• [SUPPLIED INFORMATION]
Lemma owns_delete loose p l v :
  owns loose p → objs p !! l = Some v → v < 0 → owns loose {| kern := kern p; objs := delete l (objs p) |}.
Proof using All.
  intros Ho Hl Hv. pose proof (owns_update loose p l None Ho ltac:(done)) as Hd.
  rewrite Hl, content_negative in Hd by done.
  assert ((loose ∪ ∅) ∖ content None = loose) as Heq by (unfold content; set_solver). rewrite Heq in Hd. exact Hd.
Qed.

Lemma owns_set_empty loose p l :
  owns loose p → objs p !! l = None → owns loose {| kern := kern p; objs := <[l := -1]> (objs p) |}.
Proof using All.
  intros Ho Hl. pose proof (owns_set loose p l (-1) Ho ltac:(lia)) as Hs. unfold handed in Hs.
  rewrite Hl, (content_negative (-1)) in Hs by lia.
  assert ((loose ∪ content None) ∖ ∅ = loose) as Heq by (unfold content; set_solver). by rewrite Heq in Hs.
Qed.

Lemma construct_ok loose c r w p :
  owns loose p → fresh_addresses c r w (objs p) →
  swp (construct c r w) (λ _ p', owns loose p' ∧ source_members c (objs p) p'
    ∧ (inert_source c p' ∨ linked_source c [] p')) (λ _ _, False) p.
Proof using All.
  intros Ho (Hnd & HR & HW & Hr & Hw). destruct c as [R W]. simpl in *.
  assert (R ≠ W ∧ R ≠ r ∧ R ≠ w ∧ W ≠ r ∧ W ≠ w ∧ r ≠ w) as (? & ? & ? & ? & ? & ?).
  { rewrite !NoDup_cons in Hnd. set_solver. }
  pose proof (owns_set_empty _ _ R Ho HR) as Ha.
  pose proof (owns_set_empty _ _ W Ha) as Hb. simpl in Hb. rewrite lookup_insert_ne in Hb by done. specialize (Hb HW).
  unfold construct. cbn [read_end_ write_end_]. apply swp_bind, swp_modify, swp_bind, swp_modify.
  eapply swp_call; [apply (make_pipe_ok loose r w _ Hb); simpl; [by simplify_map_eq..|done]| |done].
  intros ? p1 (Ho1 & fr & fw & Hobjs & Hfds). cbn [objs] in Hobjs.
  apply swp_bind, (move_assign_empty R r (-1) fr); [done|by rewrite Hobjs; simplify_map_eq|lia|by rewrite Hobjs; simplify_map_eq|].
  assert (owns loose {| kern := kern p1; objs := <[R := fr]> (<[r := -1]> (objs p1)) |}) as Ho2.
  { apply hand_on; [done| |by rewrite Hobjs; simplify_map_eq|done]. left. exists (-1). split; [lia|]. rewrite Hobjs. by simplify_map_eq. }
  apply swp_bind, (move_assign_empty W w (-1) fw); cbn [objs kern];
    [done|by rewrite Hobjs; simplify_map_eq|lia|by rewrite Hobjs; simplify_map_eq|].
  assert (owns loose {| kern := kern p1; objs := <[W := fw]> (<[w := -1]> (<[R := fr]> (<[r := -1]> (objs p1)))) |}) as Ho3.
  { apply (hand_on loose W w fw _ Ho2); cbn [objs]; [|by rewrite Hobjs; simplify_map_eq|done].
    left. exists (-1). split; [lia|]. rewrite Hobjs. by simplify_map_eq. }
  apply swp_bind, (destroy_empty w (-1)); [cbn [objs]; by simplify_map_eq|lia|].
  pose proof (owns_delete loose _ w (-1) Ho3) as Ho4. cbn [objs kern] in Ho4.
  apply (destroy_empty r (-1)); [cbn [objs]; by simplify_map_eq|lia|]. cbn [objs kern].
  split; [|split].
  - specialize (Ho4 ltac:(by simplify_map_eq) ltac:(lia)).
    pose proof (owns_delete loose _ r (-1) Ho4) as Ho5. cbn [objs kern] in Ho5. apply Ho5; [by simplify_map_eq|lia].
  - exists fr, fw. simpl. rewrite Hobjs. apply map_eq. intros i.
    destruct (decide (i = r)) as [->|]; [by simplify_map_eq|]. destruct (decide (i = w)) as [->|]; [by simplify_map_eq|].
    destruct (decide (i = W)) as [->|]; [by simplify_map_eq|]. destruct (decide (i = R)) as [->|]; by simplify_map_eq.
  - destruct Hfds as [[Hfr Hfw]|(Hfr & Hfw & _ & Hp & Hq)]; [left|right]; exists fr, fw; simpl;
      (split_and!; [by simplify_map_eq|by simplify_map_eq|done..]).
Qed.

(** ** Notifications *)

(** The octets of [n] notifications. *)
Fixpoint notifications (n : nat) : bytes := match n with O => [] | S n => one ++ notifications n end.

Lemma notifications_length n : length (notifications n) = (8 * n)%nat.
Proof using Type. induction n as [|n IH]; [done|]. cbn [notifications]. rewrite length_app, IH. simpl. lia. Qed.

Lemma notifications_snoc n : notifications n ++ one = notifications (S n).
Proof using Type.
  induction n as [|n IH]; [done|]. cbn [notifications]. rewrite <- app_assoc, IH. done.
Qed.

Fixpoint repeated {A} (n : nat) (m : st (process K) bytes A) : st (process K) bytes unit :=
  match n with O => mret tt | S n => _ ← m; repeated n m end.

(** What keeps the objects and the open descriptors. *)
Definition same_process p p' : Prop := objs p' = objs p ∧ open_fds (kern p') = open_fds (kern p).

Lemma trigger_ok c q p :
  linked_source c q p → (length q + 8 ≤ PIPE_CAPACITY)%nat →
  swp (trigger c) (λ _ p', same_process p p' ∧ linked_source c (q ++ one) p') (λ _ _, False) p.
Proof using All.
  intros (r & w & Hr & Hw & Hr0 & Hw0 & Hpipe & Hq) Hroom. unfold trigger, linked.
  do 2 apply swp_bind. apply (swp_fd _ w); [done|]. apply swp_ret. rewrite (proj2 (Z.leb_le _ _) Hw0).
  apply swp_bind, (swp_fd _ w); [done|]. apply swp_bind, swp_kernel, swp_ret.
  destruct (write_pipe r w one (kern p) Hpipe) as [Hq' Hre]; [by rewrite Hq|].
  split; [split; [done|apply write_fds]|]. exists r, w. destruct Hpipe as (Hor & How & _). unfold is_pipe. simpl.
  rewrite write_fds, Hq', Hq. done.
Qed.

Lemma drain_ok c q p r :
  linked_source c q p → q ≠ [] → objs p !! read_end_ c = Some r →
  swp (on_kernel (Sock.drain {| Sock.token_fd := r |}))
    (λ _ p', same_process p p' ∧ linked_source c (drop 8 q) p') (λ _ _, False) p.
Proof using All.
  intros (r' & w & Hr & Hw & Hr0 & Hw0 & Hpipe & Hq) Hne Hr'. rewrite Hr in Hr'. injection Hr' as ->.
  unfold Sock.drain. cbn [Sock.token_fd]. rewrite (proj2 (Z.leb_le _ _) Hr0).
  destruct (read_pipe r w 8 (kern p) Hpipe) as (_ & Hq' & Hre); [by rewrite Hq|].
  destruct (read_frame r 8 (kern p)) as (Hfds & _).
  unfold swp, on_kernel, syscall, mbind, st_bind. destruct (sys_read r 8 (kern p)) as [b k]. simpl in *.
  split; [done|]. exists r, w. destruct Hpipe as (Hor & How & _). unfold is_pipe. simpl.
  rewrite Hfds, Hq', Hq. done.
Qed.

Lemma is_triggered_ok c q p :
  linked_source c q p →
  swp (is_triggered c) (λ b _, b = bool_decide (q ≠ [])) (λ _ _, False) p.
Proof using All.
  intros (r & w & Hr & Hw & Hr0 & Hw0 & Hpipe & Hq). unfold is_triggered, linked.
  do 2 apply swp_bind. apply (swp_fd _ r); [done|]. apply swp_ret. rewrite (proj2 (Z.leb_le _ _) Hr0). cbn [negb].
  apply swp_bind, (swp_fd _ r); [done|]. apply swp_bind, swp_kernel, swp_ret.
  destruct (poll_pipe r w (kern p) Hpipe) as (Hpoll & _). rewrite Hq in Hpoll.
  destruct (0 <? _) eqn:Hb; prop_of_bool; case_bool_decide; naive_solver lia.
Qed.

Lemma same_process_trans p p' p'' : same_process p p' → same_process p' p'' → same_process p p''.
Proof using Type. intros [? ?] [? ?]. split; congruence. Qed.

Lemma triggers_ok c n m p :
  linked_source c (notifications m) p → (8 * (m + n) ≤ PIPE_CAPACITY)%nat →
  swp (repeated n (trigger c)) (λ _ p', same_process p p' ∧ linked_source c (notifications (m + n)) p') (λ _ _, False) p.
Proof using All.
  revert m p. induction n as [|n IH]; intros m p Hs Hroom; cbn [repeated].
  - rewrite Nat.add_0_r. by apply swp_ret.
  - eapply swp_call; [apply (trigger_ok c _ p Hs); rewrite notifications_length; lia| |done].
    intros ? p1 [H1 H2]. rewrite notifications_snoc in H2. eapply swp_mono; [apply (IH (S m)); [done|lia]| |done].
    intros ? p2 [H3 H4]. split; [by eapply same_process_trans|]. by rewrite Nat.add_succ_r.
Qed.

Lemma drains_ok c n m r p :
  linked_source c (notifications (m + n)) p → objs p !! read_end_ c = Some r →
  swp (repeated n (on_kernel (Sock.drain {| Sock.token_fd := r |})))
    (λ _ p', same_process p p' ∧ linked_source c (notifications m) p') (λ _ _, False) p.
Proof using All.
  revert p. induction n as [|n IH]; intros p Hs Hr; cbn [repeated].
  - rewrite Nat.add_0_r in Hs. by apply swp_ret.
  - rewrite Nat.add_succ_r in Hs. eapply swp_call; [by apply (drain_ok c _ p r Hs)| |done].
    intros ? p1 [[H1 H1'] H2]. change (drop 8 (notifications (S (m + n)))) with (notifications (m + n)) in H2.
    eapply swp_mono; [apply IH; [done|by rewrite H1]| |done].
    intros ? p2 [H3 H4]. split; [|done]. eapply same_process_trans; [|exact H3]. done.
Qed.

---

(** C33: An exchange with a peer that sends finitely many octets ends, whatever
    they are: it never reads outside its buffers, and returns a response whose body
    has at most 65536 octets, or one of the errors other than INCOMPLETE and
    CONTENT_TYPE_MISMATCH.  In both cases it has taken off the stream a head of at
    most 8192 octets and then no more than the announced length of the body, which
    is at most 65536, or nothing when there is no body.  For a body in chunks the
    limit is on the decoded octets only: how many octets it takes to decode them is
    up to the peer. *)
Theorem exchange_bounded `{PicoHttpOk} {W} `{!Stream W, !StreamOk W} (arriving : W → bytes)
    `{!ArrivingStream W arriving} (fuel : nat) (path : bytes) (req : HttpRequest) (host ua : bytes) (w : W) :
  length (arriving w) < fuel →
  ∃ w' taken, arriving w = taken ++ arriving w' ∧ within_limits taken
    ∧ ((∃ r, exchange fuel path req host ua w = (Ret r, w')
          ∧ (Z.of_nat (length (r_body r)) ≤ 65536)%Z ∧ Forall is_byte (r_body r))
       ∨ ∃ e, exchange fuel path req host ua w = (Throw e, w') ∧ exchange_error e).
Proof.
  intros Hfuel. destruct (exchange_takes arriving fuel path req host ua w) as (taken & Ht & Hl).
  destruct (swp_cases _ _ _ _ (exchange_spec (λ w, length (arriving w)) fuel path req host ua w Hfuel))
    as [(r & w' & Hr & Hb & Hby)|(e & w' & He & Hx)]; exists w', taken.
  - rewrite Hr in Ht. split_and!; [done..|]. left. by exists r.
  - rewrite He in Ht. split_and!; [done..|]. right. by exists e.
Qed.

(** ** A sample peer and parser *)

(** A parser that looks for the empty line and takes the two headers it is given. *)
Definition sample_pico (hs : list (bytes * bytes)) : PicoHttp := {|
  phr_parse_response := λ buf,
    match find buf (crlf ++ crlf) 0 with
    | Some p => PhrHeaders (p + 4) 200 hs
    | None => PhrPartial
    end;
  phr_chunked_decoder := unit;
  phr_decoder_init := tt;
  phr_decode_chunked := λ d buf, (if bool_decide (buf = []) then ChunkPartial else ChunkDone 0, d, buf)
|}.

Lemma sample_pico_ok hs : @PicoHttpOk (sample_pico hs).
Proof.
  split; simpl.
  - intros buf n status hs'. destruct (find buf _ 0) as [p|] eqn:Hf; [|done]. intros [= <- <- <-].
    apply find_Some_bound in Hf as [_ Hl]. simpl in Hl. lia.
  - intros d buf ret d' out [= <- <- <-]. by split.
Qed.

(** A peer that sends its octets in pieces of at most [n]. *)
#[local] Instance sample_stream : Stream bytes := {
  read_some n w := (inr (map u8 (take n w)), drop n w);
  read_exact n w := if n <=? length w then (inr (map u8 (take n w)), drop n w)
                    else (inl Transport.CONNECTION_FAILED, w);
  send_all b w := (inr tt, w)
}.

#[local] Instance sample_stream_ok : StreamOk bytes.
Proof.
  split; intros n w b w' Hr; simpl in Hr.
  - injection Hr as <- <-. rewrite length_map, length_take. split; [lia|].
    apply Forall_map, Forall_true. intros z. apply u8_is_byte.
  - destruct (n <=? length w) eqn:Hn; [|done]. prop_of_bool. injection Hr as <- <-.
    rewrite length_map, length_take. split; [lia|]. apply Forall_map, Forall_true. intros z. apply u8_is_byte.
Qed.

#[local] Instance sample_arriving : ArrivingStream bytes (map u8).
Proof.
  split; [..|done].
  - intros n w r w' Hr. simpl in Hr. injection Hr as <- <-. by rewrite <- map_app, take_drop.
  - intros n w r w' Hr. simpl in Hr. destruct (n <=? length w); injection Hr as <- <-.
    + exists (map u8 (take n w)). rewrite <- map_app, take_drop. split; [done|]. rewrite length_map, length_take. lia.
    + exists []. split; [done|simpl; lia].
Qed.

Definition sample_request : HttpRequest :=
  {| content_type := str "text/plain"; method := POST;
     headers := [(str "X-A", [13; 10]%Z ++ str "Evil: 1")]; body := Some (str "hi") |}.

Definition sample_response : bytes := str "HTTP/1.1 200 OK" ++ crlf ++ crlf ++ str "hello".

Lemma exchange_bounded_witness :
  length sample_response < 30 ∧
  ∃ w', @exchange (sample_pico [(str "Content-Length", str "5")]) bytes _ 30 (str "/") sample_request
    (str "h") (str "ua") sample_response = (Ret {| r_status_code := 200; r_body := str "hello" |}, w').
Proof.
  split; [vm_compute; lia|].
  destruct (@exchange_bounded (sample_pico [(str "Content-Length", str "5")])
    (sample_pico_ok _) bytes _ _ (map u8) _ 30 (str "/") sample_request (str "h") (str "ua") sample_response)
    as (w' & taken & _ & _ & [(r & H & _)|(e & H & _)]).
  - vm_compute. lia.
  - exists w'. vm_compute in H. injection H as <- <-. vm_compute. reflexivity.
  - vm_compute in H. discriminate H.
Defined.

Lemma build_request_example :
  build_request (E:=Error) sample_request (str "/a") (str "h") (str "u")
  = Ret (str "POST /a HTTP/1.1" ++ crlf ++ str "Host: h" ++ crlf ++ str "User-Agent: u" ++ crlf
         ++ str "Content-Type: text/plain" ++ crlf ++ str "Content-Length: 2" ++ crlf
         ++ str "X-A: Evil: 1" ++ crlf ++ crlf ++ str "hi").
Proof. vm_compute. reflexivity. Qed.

• [WORK REQUEST] Lines containing the string "Hfds" are the ones to copy from the entries above.

• [YOUR RESPONSE]
  intros ? p1 (Ho1 & fr & fw & Hobjs & Hfds). cbn [objs] in Hobjs.
  - destruct Hfds as [[Hfr Hfw]|(Hfr & Hfw & _ & Hp & Hq)]; [left|right]; exists fr, fw; simpl;
  destruct (read_frame r 8 (kern p)) as (Hfds & _).
  rewrite Hfds, Hq', Hq. done.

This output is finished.